[Data excerpts]
===============

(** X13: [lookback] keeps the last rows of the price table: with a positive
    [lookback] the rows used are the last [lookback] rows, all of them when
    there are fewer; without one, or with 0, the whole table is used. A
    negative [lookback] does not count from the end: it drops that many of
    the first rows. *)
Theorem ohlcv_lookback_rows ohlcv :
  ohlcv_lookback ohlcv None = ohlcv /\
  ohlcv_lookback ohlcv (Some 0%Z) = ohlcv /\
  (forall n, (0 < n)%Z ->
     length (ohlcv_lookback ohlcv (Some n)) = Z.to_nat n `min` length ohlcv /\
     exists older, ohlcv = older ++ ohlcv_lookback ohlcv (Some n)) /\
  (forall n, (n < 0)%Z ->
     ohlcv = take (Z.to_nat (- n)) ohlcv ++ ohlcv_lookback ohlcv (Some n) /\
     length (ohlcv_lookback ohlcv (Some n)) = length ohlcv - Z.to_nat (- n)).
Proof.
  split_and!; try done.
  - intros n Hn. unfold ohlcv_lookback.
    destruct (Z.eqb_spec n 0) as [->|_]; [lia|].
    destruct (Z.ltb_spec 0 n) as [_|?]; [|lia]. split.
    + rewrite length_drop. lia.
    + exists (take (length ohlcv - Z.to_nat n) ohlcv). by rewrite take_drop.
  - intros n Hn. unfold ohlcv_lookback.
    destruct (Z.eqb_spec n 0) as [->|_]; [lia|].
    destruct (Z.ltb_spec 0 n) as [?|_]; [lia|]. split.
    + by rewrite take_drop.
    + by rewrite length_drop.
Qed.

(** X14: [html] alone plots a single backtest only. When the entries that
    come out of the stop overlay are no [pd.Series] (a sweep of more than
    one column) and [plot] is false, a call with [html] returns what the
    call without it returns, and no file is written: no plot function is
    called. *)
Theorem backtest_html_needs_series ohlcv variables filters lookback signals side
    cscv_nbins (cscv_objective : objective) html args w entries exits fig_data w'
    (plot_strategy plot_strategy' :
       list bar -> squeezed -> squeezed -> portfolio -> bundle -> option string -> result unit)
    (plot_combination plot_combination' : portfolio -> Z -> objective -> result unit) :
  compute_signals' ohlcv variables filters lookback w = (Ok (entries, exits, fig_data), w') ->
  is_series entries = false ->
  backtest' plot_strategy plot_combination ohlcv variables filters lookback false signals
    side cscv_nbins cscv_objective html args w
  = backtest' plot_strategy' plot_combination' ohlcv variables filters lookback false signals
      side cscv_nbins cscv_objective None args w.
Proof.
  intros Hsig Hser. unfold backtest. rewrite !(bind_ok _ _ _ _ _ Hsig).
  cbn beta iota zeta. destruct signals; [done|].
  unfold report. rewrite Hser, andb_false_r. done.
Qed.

===============

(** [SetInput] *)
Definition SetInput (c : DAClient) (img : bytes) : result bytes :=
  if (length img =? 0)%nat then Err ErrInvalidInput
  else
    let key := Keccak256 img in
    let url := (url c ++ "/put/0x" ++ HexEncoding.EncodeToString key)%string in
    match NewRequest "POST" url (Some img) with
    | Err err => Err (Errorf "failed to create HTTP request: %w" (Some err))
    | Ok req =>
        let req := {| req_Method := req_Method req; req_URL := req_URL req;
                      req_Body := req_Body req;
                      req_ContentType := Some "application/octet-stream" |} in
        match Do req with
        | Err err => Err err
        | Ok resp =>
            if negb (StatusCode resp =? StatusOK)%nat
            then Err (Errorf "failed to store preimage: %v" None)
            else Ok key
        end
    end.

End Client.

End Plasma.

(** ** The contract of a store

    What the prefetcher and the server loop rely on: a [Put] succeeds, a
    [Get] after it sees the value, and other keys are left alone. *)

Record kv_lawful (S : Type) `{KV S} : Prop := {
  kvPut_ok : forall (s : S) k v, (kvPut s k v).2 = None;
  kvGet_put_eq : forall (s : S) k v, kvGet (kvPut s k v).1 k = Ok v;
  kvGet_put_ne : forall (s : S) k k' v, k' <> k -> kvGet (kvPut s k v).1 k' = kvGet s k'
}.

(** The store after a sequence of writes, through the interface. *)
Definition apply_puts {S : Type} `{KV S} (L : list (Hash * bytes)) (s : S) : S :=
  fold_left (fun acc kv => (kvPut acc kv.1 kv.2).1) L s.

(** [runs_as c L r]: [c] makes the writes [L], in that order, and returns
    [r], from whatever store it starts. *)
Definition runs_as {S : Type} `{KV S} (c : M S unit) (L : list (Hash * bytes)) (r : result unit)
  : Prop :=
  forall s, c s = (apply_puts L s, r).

===============

# [TASK TO COMPLETE]
Work through the data line by line and state how many lines have the string "bytes"; add nothing else.

# [OUTPUT OF THE EXERCISE]
3